Work instruction
Every entry should be given again exactly, with nothing dropped.

● ● ● ● ● ● ●

(* ===== verification/Http.v ===== *)
(** * HTTP clients

    What the cloud stores use of the HTTP client library: a request is sent to
    the world outside, which changes and answers. The effects of the stores
    that speak HTTP can also panic. *)

From Stdlib Require Import Init.Byte.
From S2P Require Import Prelude RustStr Errors Storage.
Local Open Scope stdpp_scope.

Record request := {
  req_method : string;
  req_url : string;
  req_headers : list (string * string);
  req_body : option bytes;
}.

(** A header is read as text, where it is one; the body may break off. *)
Record reply := {
  rep_status : Z;
  rep_header : string → option string;
  rep_body : result string bytes;
}.

(** Sending a request; the error is the text of the library's error. *)
Class HttpClient (W : Type) := { send : request → W → W * result string reply }.

(** [StatusCode::is_success] and [is_server_error]. *)
Definition is_success (status : Z) : bool := (200 <=? status)%Z && (status <? 300)%Z.
Definition is_server_error (status : Z) : bool := (500 <=? status)%Z && (status <? 600)%Z.

(** ** Effects

    A task that panics ends, whoever waits for its result. *)
Inductive failure := Failure (e : StorageError) | Panicked.

Section effects.
Context {W : Type}.
Notation A := (action failure W).

Definition pure {X} (r : result StorageError X) : A X := lift (map_err Failure r).
Definition look {X} (f : W → X) : A X := read (λ w, Ok (f w)).

(** [let Ok(x) = m else { ... }]: the error is dropped. *)
Definition attempt {X} (m : A X) : A (option X) := λ w,
  match m w with
  | (w', Ok x) => (w', Ok (Some x))
  | (w', Err (Failure _)) => (w', Ok None)
  | (w', Err Panicked) => (w', Err Panicked)
  end.

(** [client.execute(request)] *)
Definition sending `{!HttpClient W} (failed : string → StorageError) (req : request) : A reply := λ w,
  let '(w', r) := send req w in (w', map_err (λ e, Failure (failed e)) r).
(** The same where the error is looked at. *)
Definition try_sending `{!HttpClient W} (req : request) : A (option reply) := λ w,
  let '(w', r) := send req w in (w', Ok (ok r)).

(** A loop over what has been listed. *)
Definition each {X} (f : X → A ()) (xs : list X) : A () := for_each f xs.
End effects.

● ● ● ● ● ● ●

Output of the task
(* ===== verification/Http.v ===== *)
(** * HTTP clients

    What the cloud stores use of the HTTP client library: a request is sent to
    the world outside, which changes and answers. The effects of the stores
    that speak HTTP can also panic. *)

From Stdlib Require Import Init.Byte.
From S2P Require Import Prelude RustStr Errors Storage.
Local Open Scope stdpp_scope.

Record request := {
  req_method : string;
  req_url : string;
  req_headers : list (string * string);
  req_body : option bytes;
}.

(** A header is read as text, where it is one; the body may break off. *)
Record reply := {
  rep_status : Z;
  rep_header : string → option string;
  rep_body : result string bytes;
}.

(** Sending a request; the error is the text of the library's error. *)
Class HttpClient (W : Type) := { send : request → W → W * result string reply }.

(** [StatusCode::is_success] and [is_server_error]. *)
Definition is_success (status : Z) : bool := (200 <=? status)%Z && (status <? 300)%Z.
Definition is_server_error (status : Z) : bool := (500 <=? status)%Z && (status <? 600)%Z.

(** ** Effects

    A task that panics ends, whoever waits for its result. *)
Inductive failure := Failure (e : StorageError) | Panicked.

Section effects.
Context {W : Type}.
Notation A := (action failure W).

Definition pure {X} (r : result StorageError X) : A X := lift (map_err Failure r).
Definition look {X} (f : W → X) : A X := read (λ w, Ok (f w)).

(** [let Ok(x) = m else { ... }]: the error is dropped. *)
Definition attempt {X} (m : A X) : A (option X) := λ w,
  match m w with
  | (w', Ok x) => (w', Ok (Some x))
  | (w', Err (Failure _)) => (w', Ok None)
  | (w', Err Panicked) => (w', Err Panicked)
  end.

(** [client.execute(request)] *)
Definition sending `{!HttpClient W} (failed : string → StorageError) (req : request) : A reply := λ w,
  let '(w', r) := send req w in (w', map_err (λ e, Failure (failed e)) r).
(** The same where the error is looked at. *)
Definition try_sending `{!HttpClient W} (req : request) : A (option reply) := λ w,
  let '(w', r) := send req w in (w', Ok (ok r)).

(** A loop over what has been listed. *)
Definition each {X} (f : X → A ()) (xs : list X) : A () := for_each f xs.
End effects.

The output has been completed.